(Extracted records)
(** C17: the description that a guest is given, once it fits into its buffer
    and the buffer may be mapped, is a resource table from which the
    descriptors of all devices of its bus are read back, in the order of their
    registration; the rest of the buffer is as it was, and no mapping is left.
    Otherwise nothing is written. *)
Theorem virtio_get_description_table ns w g b pa sz fl : buses_ok w -> 0 <= g -> guest_ok g (w_ctx w) = true ->
  bus_at g (w_ctx w) = Some b -> table_len (descrs (vdev_list b) (w_devs w)) < 2 ^ 32 ->
  runs (virtio_get_description ns pa sz fl g) w (fun r w' =>
    let ds := descrs (vdev_list b) (w_devs w') in
    regions_of (w_devs w') = regions_of (w_devs w) /\
    if sz <? table_len ds then r = ERR_NOT_ENOUGH_BUFFER /\ w_sent w' = w_sent w
    else if granted pa (table_len ds) fl g (w_devs w') then
      exists buf, r = table_len ds /\ w_sent w' = w_sent w ++ [(pa, buf)] /\
        parse_table (length <$> ds) buf = (VIRTIO_FW_RSC_VER, Z.of_nat (length ds), ds) /\
        drop (Z.to_nat r) buf = drop (Z.to_nat r) (window_of ns r)
    else r <> NO_ERROR /\ w_sent w' = w_sent w).
Proof.
  intros Hw Hg Hk Hb Hmax. apply (description_run ns w g b); [done..|]. intros r w' fin Hw' Hc Hr Hlt Hd ds.
  split; [done|]. unfold describes in Hd. fold ds in Hd. destruct (sz <? table_len ds); [done|]. destruct (granted _ _ _ _ _); [|done].
  destruct Hd as [-> Hd]. eexists. split; [done|]. split; [exact Hd|]. fold ds.
  split; [by apply parse_resource_table|].
  rewrite drop_app_ge; [|pose proof (table_len_eq ds); lia].
  pose proof (table_len_eq ds). by replace (Z.to_nat (table_len ds) - length (resource_table ds))%nat with 0%nat by lia.
Qed.
End Refine.
End VirtioStates.
(** Initialising the guests gives every one of them a bus of its own with
    exactly one device, which belongs to it, and leaves the first guest and its
    devices alone; a guest beyond them is refused.  When memory runs out, no
    guest but the first keeps a bus.  More guests than are supported are
    refused before anything happens. *)
Lemma tipc_hyp_init_guests w mem n : buses_wf w -> num_guests (w_ctx w) = 1 ->
  runs (tipc_hyp_init mem n) w (fun r w' =>
    if n <=? 1 then r = NO_ERROR /\ w' = w
    else if 16 <? n then r = ERR_INVALID_ARGS /\ w' = w
    else r = NO_ERROR /\ guests_up n w w' \/ r = ERR_NO_MEMORY /\ guests_down w w' /\ ~ (mem = true /\ plenty)).
Proof.
  intros Hw Hn. unfold tipc_hyp_init, SmCall.MAX_NUM_SUPPORTED_GUESTS. destruct (n <=? 1) eqn:E1; [done|]. destruct (16 <? n) eqn:E2; [done|]. zbool.
  unfold alloc_guest_virtio_bus, SmCall.MAX_NUM_SUPPORTED_GUESTS. rewrite (proj2 (Z.ltb_ge _ _)) by lia. destruct mem.
  - apply runs_bind. unfold runs at 1. simpl. rewrite Hn.
    apply (create_loop_run (n - 1) _ 1 w); [apply alloc_set_up; [done|done|lia]|lia|lia|lia| |].
    + intros w' Hsu. left. split; [done|]. apply set_up_all; [|lia]. by replace (n - 1 + 1) with n in Hsu by lia.
    + intros w' Hd Hp. right. split; [done|]. split; [done|]. naive_solver.
  - apply runs_bind. unfold runs at 1. simpl. right. split; [done|]. split; [|by intros [? _]]. split; [by apply down_wf|]. done.
Qed.
End Ok.
End TipcConfig.
(* ===== verification/TipcBusDemo.v ===== *)
(** * The first guest with its device, and the theorems on it *)

From S2P Require Import Prelude Bitmap Ipc IpcInv IpcDemo HandleList IpcHandle Vqueue TipcDev TipcDevInv.
From S2P Require Import TipcWin TipcRx TipcReset TipcDevDemo VirtioBus VirtioBusInv VirtioDescr VirtioCalls VirtioStates TipcConfig TipcBus TipcBusOk.

Module TipcBusDemo.
Import Ipc IpcInv IpcDemo HandleList IpcHandle TipcDev TipcDevInv TipcWin TipcRx TipcReset TipcDevDemo.
Import VirtioBus VirtioBusInv VirtioDescr VirtioCalls VirtioStates TipcConfig TipcBus TipcBusOk.

(** A mapping is granted at the page that belongs to its address, once. *)
Definition page_of (pa : Z) : Z := PAGE_SIZE * (1 + Z.abs pa / PAGE_SIZE).
#[local] Program Instance page_platform : Vqueue.Platform := {|
  Vqueue.trusty_hyp_check_guest_pa_valid pa _ _ := if pa =? 0x9000 then ERR_INVALID_ARGS else NO_ERROR;
  Vqueue.vmm_alloc_physical rs pa _ _ :=
    if 2 ^ 63 <=? page_of pa then inl ERR_NO_MEMORY
    else match rs !! page_of pa with None => inr (page_of pa) | Some _ => inl ERR_NO_MEMORY end
|}.
Next Obligation. intros rs pa sz fl e. simpl. destruct (_ <=? _); [by intros [= <-]|]. by destruct (rs !! _); intros [= <-]. Qed.
Next Obligation.
  intros rs pa sz fl va. simpl. destruct (_ <=? _); [done|]. destruct (rs !! page_of pa) eqn:E; intros [= <-]. split; [|done].
  unfold page_of, PAGE_SIZE. pose proof (Z.div_pos (Z.abs pa) 4096). lia.
Qed.

Lemma page_aligned rs pa sz fl va : Vqueue.vmm_alloc_physical rs pa sz fl = inr va -> va mod PAGE_SIZE = 0 /\ va < 2 ^ 63.
Proof.
  simpl. destruct (_ <=? _) eqn:E; [done|]. zbool. destruct (rs !! page_of pa); intros [= <-]. split; [|done].
  unfold page_of. by rewrite Z.mul_comm, Z.mod_mul.
Qed.

(** Devices are allocated one after another. *)
Definition calloc (m : gmap Z tipc_slot) : option Z :=
  let p := 0x10000 * (1 + Z.of_nat (size m)) in match m !! p with None => Some p | Some _ => None end.

Lemma calloc_ok m p : calloc m = Some p -> p <> 0 /\ m !! p = None.
Proof. unfold calloc. destruct (m !! _) eqn:E; intros [= <-]. split; [lia|done]. Qed.

Definition base_of (p : Z) : Z := p + 0x100.

(** The other side and the rest of the system are quiet. *)
Definition zeros (n : nat) (a : Z) : Z := 0.

Lemma nobody_good b : others_good b nobody.
Proof. by intros n w l. Qed.
Lemma nobody_idle b : others_idle b nobody.
Proof. by intros n w l Hg. Qed.
Lemma nobody_keep : others_keep nobody.
Proof. by intros n s. Qed.

#[local] Instance demo_vdevs : Vdevs devs := vdevs zeros nobody 1 (Some 1, Some 2).
#[local] Instance demo_alloc : VdevAlloc devs := valloc zeros nobody 1 (Some 1, Some 2) calloc.
#[local] Instance demo_ok : VdevsOk devs :=
  tipc_vdevs_ok base_of zeros nobody 1 (Some 1, Some 2) (fun p => nobody_good (base_of p)) (fun p => nobody_idle (base_of p)) nobody_keep page_aligned.
#[local] Instance demo_alloc_ok : VdevAllocOk devs :=
  tipc_alloc_ok base_of zeros nobody 1 (Some 1, Some 2) calloc (fun p => nobody_good (base_of p)) (fun p => nobody_idle (base_of p)) nobody_keep page_aligned calloc_ok.

(** The system before and after [tipc_init]. *)
Definition w_boot : VirtioBus.world devs := VirtioBus.World ctx_init (Devs demo [] ∅ [] 0 ∅) [].
Definition w_init : VirtioBus.world devs := VirtioBus.World (Ctx 1 (Bus 1 1 0 VIRTIO_BUS_STATE_UNINITIALIZED [0x10000]) None)
  (Devs demo [] ∅ [] 0 {[0x10000 := slot_new 0]}) [].

Example tipc_init_boots : tipc_init w_boot = Done tt w_init.
Proof. reflexivity. Qed.

Lemma zero_ring_wf : Vqueue.ring_wf vqueue_zero.
Proof. split; [done|]. by intros []. Qed.

Lemma w_init_ok : buses_ok w_init.
Proof.
  assert (Hat : forall g b, 0 <= g -> bus_at g (w_ctx w_init) = Some b -> g = 0 /\ b = Bus 1 1 0 VIRTIO_BUS_STATE_UNINITIALIZED [0x10000]).
  { intros g b Hg. unfold bus_at. simpl. destruct (0 <? g) eqn:E; [done|]. zbool. intros [= <-]. split; [lia|done]. }
  split; [split|split].
  - intros p q [x Hx] [y Hy]. simpl in *. apply lookup_singleton_Some in Hx as [<- _]. by apply lookup_singleton_Some in Hy as [<- _].
  - intros p x Hx. simpl in Hx. apply lookup_singleton_Some in Hx as [<- <-]. split; [apply new_dev_ok, demo_inv|].
    exists vqueue_zero, vqueue_zero. split_and!; [done|apply zero_ring_wf..].
  - intros g b Hg Hb. apply Hat in Hb as [_ ->]; [|done]. split; simpl; try done.
    + apply NoDup_singleton.
    + apply Forall_singleton. split; [done|]. split; [by eexists|]. eexists. split; reflexivity.
  - intros g g' b b' p Hg Hg' Hb Hb' _ _. apply Hat in Hb as [-> _]; [|done]. by apply Hat in Hb' as [-> _].
  - intros g Hg. unfold guest_ok, bus_at. simpl. destruct (0 <? g); [by rewrite andb_false_r|by eexists].
Qed.

(** The table of the first guest has one descriptor of 108 bytes behind a
    header of 20, at a page of the other side. *)
Lemma virtio_get_description_table_witness : exists w' buf,
  virtio_get_description (fun _ => 7) 0x80000000 4096 0 0 w_init = Done 128 w' /\ w_sent w' = [(0x80000000, buf)] /\
  parse_table [108%nat] buf = (1, 1, [_descr0]).
Proof.
  pose proof (virtio_get_description_table (fun _ => 7) w_init 0 _ 0x80000000 4096 0 w_init_ok ltac:(lia) eq_refl eq_refl ltac:(vm_compute; reflexivity)) as H.
  destruct (proj1 (runs_done _ _ _) H) as (r & w' & Hrun & _ & Hd).
  assert (Hw : match virtio_get_description (fun _ => 7) 0x80000000 4096 0 0 w_init with
               | Done _ w => descrs [0x10000] (w_devs w) = [_descr0] /\ granted 0x80000000 128 0 0 (w_devs w) = true | Crash _ => False end)
    by (vm_compute; split; reflexivity).
  rewrite Hrun in Hw. destruct Hw as [Hds Hgr]. simpl vdev_list in Hd. rewrite Hds in Hd.
  replace (table_len [_descr0]) with 128 in Hd by (vm_compute; reflexivity). rewrite Hgr in Hd.
  destruct Hd as (buf & -> & Hs & Hp & _). exists w', buf. split; [exact Hrun|]. split; [exact Hs|]. exact Hp.
Defined.


Lemma tipc_hyp_init_guests_witness : exists w', tipc_hyp_init true 3 w_init = Done NO_ERROR w' /\ guests_up 3 w_init w'.
Proof.
  pose proof (tipc_hyp_init_guests w_init true 3 (w_wf _ w_init_ok) eq_refl) as H.
  destruct (proj1 (runs_done _ _ _) H) as (r & w' & Hrun & Hcase). exists w'.
  assert (Hr : match tipc_hyp_init true 3 w_init with Done r _ => r | Crash _ => -1 end = NO_ERROR) by (vm_compute; reflexivity).
  rewrite Hrun in Hr. subst r. split; [exact Hrun|]. destruct Hcase as [[_ Hup]|[Hno _]]; [exact Hup|discriminate Hno].
Defined.

(** ** What the code does beside *)

(** A second device of the first guest is counted as a guest: guest 1 then
    passes the check without having a bus, and its calls reach behind the
    array. *)
Example counted_guest : match (tipc_init ;;; alloc_guest_virtio_bus true 0 ;;; virtio_register_device 0x10000 0 ;;; virtio_stop 0 0 0 1) w_boot with
  Crash BadAccess => True | _ => False end.
Proof. vm_compute. exact I. Qed.

(** The alignment of a ring comes from the other side unchecked.  With 0 the
    used ring is at address 0, and returning a buffer writes there. *)
Lemma used_ring_null n p : Vqueue.used (Vqueue.vring_init n p 0) = 0.
Proof. apply Z.land_0_r. Qed.

Example null_used_ring :
  match (Vqueue.vqueue_init 1 0x80000000 4 0 0 1 0 0 ;;; Vqueue.vqueue_add_buf (fun _ _ => 0) (Vqueue.VqBuf 0 (Vqueue.Iovs 0 0 0 [] []) (Vqueue.Iovs 0 0 0 [] [])) 8)
    (Vqueue.Vst vqueue_zero [] ∅) with
  | Done r s => r = NO_ERROR /\ Vqueue.Wr 4 4 0 ∈ Vqueue.trace s
  | Crash _ => False
  end.
Proof. vm_compute. split; [reflexivity|]. do 3 right. left. Qed.

(** While [virtio_start] waits for the other side to offer a buffer, every
    other start and stop of the bus is refused.  The table that comes back has
    the status of a ready driver, and the second ring at another page. *)
Definition ready_table : list Z := VirtioDescr.resource_table [<[24%nat := 7]> (<[50%nat := 0x10]> _descr0)].
Definition ready_start : bus_call := VirtioStart (fun i => nth (Z.to_nat i) ready_table 0) true 0x80000000 128 0.
Definition after_start (c : bus_call) : option (option Z) :=
  match (exec 0 (GetDescription (fun _ => 0) 0x80000000 4096 0) ;;; exec 0 ready_start ;;; exec 0 c) w_init with
  | Done o _ => Some o
  | Crash _ => None
  end.

Example start_waits_refuses :
  match (exec 0 (GetDescription (fun _ => 0) 0x80000000 4096 0) ;;; exec 0 ready_start) w_init with Done None _ => True | _ => False end /\
  after_start ready_start = Some (Some ERR_BAD_STATE) /\ after_start (VirtioStop 0 0 0) = Some (Some ERR_BAD_STATE) /\
  after_start (KickVq 0 1) = Some (Some ERR_BAD_STATE).
Proof. vm_compute. split; [exact I|]. split; [reflexivity|]. split; reflexivity. Qed.
End TipcBusDemo.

WHAT TO DO:
From the entries above, return exactly the line containing "split; [done|]. naive_solver.", the line containing "Module TipcBusDemo.", and all lines between, and nothing else.

FINISHED TASK:
    + intros w' Hd Hp. right. split; [done|]. split; [done|]. naive_solver.
  - apply runs_bind. unfold runs at 1. simpl. right. split; [done|]. split; [|by intros [? _]]. split; [by apply down_wf|]. done.
Qed.
End Ok.
End TipcConfig.
(* ===== verification/TipcBusDemo.v ===== *)
(** * The first guest with its device, and the theorems on it *)

From S2P Require Import Prelude Bitmap Ipc IpcInv IpcDemo HandleList IpcHandle Vqueue TipcDev TipcDevInv.
From S2P Require Import TipcWin TipcRx TipcReset TipcDevDemo VirtioBus VirtioBusInv VirtioDescr VirtioCalls VirtioStates TipcConfig TipcBus TipcBusOk.

Module TipcBusDemo.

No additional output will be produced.